Data extracts Start Marker

(** X12.  [SetupRoutes] builds an OIDC configuration exactly when issuer,
    client identifier and client secret are all set and not empty; these
    three fields are then the values of the environment, never a default.
    The redirect URL is the value of its variable when that is set, also
    when set to the empty string, and the localhost callback otherwise. *)
Theorem oidc_config_from_env (env : gmap string string) :
  (routes.hasOIDCConfig env = true <->
   routes.Getenv env "OIDC_ISSUER" <> "" /\
   routes.Getenv env "OIDC_CLIENT_ID" <> "" /\
   routes.Getenv env "OIDC_CLIENT_SECRET" <> "") /\
  (routes.hasOIDCConfig env = false <-> routes.SetupRoutes_authConfig env = None) /\
  (forall cfg,
     routes.SetupRoutes_authConfig env = Some cfg ->
     routes.Issuer cfg = routes.Getenv env "OIDC_ISSUER" /\ routes.Issuer cfg <> "" /\
     routes.ClientID cfg = routes.Getenv env "OIDC_CLIENT_ID" /\
     routes.ClientID cfg <> "" /\
     routes.ClientSecret cfg = routes.Getenv env "OIDC_CLIENT_SECRET" /\
     routes.ClientSecret cfg <> "" /\
     routes.RedirectURL cfg =
       match env !! "OIDC_REDIRECT_URL"%string with
       | Some url => url
       | None => "http://localhost:3000/api/auth/callback"
       end).
Proof.
  assert (Hhas : routes.hasOIDCConfig env = true <->
            routes.Getenv env "OIDC_ISSUER" <> "" /\
            routes.Getenv env "OIDC_CLIENT_ID" <> "" /\
            routes.Getenv env "OIDC_CLIENT_SECRET" <> "").
  { unfold routes.hasOIDCConfig.
    rewrite !andb_true_iff, !bool_decide_eq_true. tauto. }
  split; [exact Hhas|]. unfold routes.SetupRoutes_authConfig. split.
  - destruct (routes.hasOIDCConfig env); split; congruence.
  - intros cfg Hcfg. destruct (routes.hasOIDCConfig env); [|discriminate].
    destruct Hhas as [Hhas _]. destruct (Hhas eq_refl) as (Hi & Hc & Hs).
    injection Hcfg as <-. cbn.
    pose proof (getEnvOrDefault_empty_default env) as Hg.
    rewrite !Hg. repeat split; try assumption.
    unfold routes.getEnvOrDefault, routes.LookupEnv.
    destruct (env !! "OIDC_REDIRECT_URL"%string); reflexivity.
Qed.

(** X13.  The Redis address of the cache configuration is empty exactly
    when [REDIS_HOST] is unset or empty; otherwise it is the host, a colon
    and a port that is never empty: [REDIS_PORT], or 6379 when that is unset
    or empty.  The data directory is the directory of the database path.
    The cache type written to the log is "redis" or "memory", and "redis"
    only when the Redis address is set. *)
Theorem redis_address_from_env (filepath_Dir : string -> string)
  (env : gmap string string) :
  let cacheConfig := routes.SetupRoutes_cacheConfig filepath_Dir env in
  let host := routes.Getenv env "REDIS_HOST" in
  let port := routes.Getenv env "REDIS_PORT" in
  routes.DataDir cacheConfig = filepath_Dir (routes.Getenv env "DASHBRR__DB_PATH") /\
  (routes.RedisAddr cacheConfig = "" <-> host = "") /\
  (host <> "" -> port <> "" ->
   routes.RedisAddr cacheConfig = (host +:+ ":") +:+ port) /\
  (host <> "" -> port = "" ->
   routes.RedisAddr cacheConfig = (host +:+ ":") +:+ "6379") /\
  (routes.SetupRoutes_cacheType env = "redis" \/
   routes.SetupRoutes_cacheType env = "memory") /\
  (routes.SetupRoutes_cacheType env = "redis" ->
   routes.RedisAddr cacheConfig <> "" /\ routes.Getenv env "CACHE_TYPE" = "redis").
Proof.
  intros cacheConfig host port. subst cacheConfig.
  unfold routes.SetupRoutes_cacheConfig, routes.SetupRoutes_cacheType.
  fold host port.
  assert (Hne : forall p, (host +:+ ":") +:+ p <> "").
  { intros p. destruct host; cbn; discriminate. }
  assert (Htype : forall addr : string,
            (host <> "" -> addr <> "") ->
            ((if decide (routes.Getenv env "CACHE_TYPE" = "redis" /\ host <> "")
              then "redis" else "memory") = "redis" \/
             (if decide (routes.Getenv env "CACHE_TYPE" = "redis" /\ host <> "")
              then "redis" else "memory") = "memory") /\
            ((if decide (routes.Getenv env "CACHE_TYPE" = "redis" /\ host <> "")
              then "redis" else "memory") = "redis" ->
             addr <> "" /\ routes.Getenv env "CACHE_TYPE" = "redis")).
  { intros addr Haddr.
    destruct (decide (routes.Getenv env "CACHE_TYPE" = "redis" /\ host <> ""))
      as [[Hc Hh]|Hc].
    - split; [left; reflexivity|]. intros _. split; [apply Haddr, Hh|exact Hc].
    - split; [right; reflexivity|]. discriminate. }
  destruct (decide (host <> "")) as [Hh|Hh].
  - destruct (decide (port = "")) as [Hp|Hp]; cbn.
    + split; [reflexivity|].
      split; [split; [intros Heq; destruct (Hne _ Heq)|intros Heq; contradiction]|].
      split; [intros _ Hpn; contradiction|].
      split; [reflexivity|].
      apply Htype. intros _. apply Hne.
    + split; [reflexivity|].
      split; [split; [intros Heq; destruct (Hne _ Heq)|intros Heq; contradiction]|].
      split; [reflexivity|].
      split; [intros _ Hpe; contradiction|].
      apply Htype. intros _. apply Hne.
  - cbn. assert (Hhe : host = "") by (destruct (decide (host = "")); tauto).
    split; [reflexivity|].
    split; [split; [intros _; exact Hhe|reflexivity]|].
    split; [intros Hhn; contradiction|].
    split; [intros Hhn; contradiction|].
    apply Htype. intros Hhn. contradiction.
Qed.

(** X14.  Every group of [SetupRoutes] that installs a rate limiter installs
    exactly one, which is one of its four limiters; authentication, when
    the group requires it, comes before the limiter and the cache
    middleware, when the group has it, comes after.  The groups that are
    limited without requiring authentication use the limiter of the
    authentication routes. *)
Theorem rate_limited_groups_chain {S : Type} (store : S) (oidc : bool) :
  let r := routes.SetupRoutes store oidc in
  Forall (fun g =>
            exists l, l ∈ routes.limiters r /\
              ((routes.uses g = [routes.RateLimit l] /\ l = routes.authRateLimiter r) \/
               routes.uses g = [routes.RequireAuth; routes.RateLimit l] \/
               routes.uses g = [routes.RequireAuth; routes.RateLimit l; routes.Cache]))
         (routes.groups r).
Proof.
  destruct oidc; cbn;
    repeat (apply Forall_cons; split;
            [eexists; split; [|eauto]; cbn; set_solver|]);
    apply Forall_nil_2.
Qed.

(** X15.  No method and path is registered twice, with or without OIDC.
    The chain of every route starts with the four middleware of the engine
    (logger, recovery, CORS, secure headers); except for the health probe
    and the routes under [/api/auth], authentication comes directly after
    them, before any rate limiter, the cache middleware and the handler. *)
Theorem routes_unique_and_protected {S : Type} (store : S) (oidc : bool) :
  NoDup (map fst (routes.allRoutes store oidc)) /\
  Forall (fun r =>
            exists rest,
              r.2 = [routes.OnEngine routes.Logger; routes.OnEngine routes.Recovery;
                     routes.OnEngine routes.SetupCORS; routes.OnEngine routes.Secure]
                    ++ rest /\
              (r.1.2 = "/health" \/ String.prefix "/api/auth" r.1.2 = true \/
               head rest = Some (routes.OnGroup routes.RequireAuth)))
         (routes.allRoutes store oidc).
Proof.
  split.
  - destruct oidc; cbn; apply (bool_decide_unpack _); vm_compute; exact I.
  - destruct oidc; cbn;
      repeat (apply Forall_cons; split;
              [eexists; split; [reflexivity|];
               first [left; reflexivity | right; left; reflexivity
                     | right; right; reflexivity]|]);
      apply Forall_nil_2.
Qed.

(** X16.  Without OIDC settings no route under [/api/auth/oidc] and no
    callback route is registered; every other route is registered the same
    way, with the same middleware, with and without them. *)
Theorem oidc_routes_conditional {S : Type} (store : S) :
  routes.allRoutes store false =
  List.filter
    (fun r => negb (String.prefix "/api/auth/oidc" r.1.2 ||
                    String.eqb r.1.2 "/api/auth/callback"))
    (routes.allRoutes store true).
Proof. reflexivity. Qed.

(** * The further properties on concrete inputs *)

(** The upstream fails with "service not configured" for a configured
    instance: the client sees an empty success. *)
Lemma not_configured_message_hides_failure_witness :
  GetReleaseStats svc_masked "http://autobrr:7474" "k" =
    (7, Some (errorString "service not configured")) /\
  responses (events (GetAutobrrReleaseStats svc_masked h_a (request "a") store_empty)) =
    [(200, BStats (0 : AutobrrStats))] /\
  errorLogs (events (GetAutobrrReleaseStats svc_masked h_a (request "a") store_empty)) = [].
Proof.
  split; [reflexivity|].
  destruct (not_configured_message_hides_failure svc_masked h_a (request "a") store_empty
              (errorString "service not configured")
              ltac:(vm_compute; discriminate) eq_refl) as [Hstats _].
  apply Hstats; [vm_compute; discriminate|].
  right. exists {| InstanceID := "a"; URL := "http://autobrr:7474"; APIKey := "k" |}, 7.
  split; [reflexivity|]. split; [vm_compute; discriminate|reflexivity].
Defined.

(** A refresh that times out leaves the warm store as it was. *)
Lemma refresh_is_silent_witness :
  responses (events (runTask svc_timeout h_a (TRefreshStats "a" "autobrr:stats:a")
                       store_warm)) = [] /\
  final (runTask svc_timeout h_a (TRefreshStats "a" "autobrr:stats:a") store_warm) =
    store_warm.
Proof.
  destruct (refresh_is_silent svc_timeout h_a (TRefreshStats "a" "autobrr:stats:a")
              store_warm) as (Hresp & _ & _ & _ & Hkeep).
  split; [exact Hresp|]. apply Hkeep. vm_compute. discriminate.
Defined.

(** A first request is served by the upstream; the second is served from
    the in-process store although the upstream and the configuration store
    are down by then. *)
Lemma read_through_witness :
  responses (events (GetAutobrrReleaseStats svc_ok h_a (request "a") store_empty)) =
    [(200, BStats (42 : AutobrrStats))] /\
  responses
    (events (GetAutobrrReleaseStats svc_refused h_down (request "a")
               (final (GetAutobrrReleaseStats svc_ok h_a (request "a") store_empty)))) =
    [(200, BStats (42 : AutobrrStats))].
Proof.
  split; [reflexivity|].
  destruct (read_through (S:=MemoryStore) svc_ok h_a (request "a") store_empty
              {| InstanceID := "a"; URL := "http://autobrr:7474"; APIKey := "k" |}
              ltac:(vm_compute; discriminate) eq_refl ltac:(vm_compute; discriminate))
    as [Hstats _].
  destruct (Hstats 42 ltac:(vm_compute; discriminate) eq_refl) as [Hfin Hnext].
  rewrite Hfin.
  apply (Hnext ltac:(vm_compute; reflexivity) ltac:(vm_compute; reflexivity)
               svc_refused h_down).
Defined.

Data extracts End Marker

Task — From the opening line of the data above, please print each line as written up to and including the line that contains "routes.ClientID cfg <>", and nothing more.

Task output —
(** X12.  [SetupRoutes] builds an OIDC configuration exactly when issuer,
    client identifier and client secret are all set and not empty; these
    three fields are then the values of the environment, never a default.
    The redirect URL is the value of its variable when that is set, also
    when set to the empty string, and the localhost callback otherwise. *)
Theorem oidc_config_from_env (env : gmap string string) :
  (routes.hasOIDCConfig env = true <->
   routes.Getenv env "OIDC_ISSUER" <> "" /\
   routes.Getenv env "OIDC_CLIENT_ID" <> "" /\
   routes.Getenv env "OIDC_CLIENT_SECRET" <> "") /\
  (routes.hasOIDCConfig env = false <-> routes.SetupRoutes_authConfig env = None) /\
  (forall cfg,
     routes.SetupRoutes_authConfig env = Some cfg ->
     routes.Issuer cfg = routes.Getenv env "OIDC_ISSUER" /\ routes.Issuer cfg <> "" /\
     routes.ClientID cfg = routes.Getenv env "OIDC_CLIENT_ID" /\
     routes.ClientID cfg <> "" /\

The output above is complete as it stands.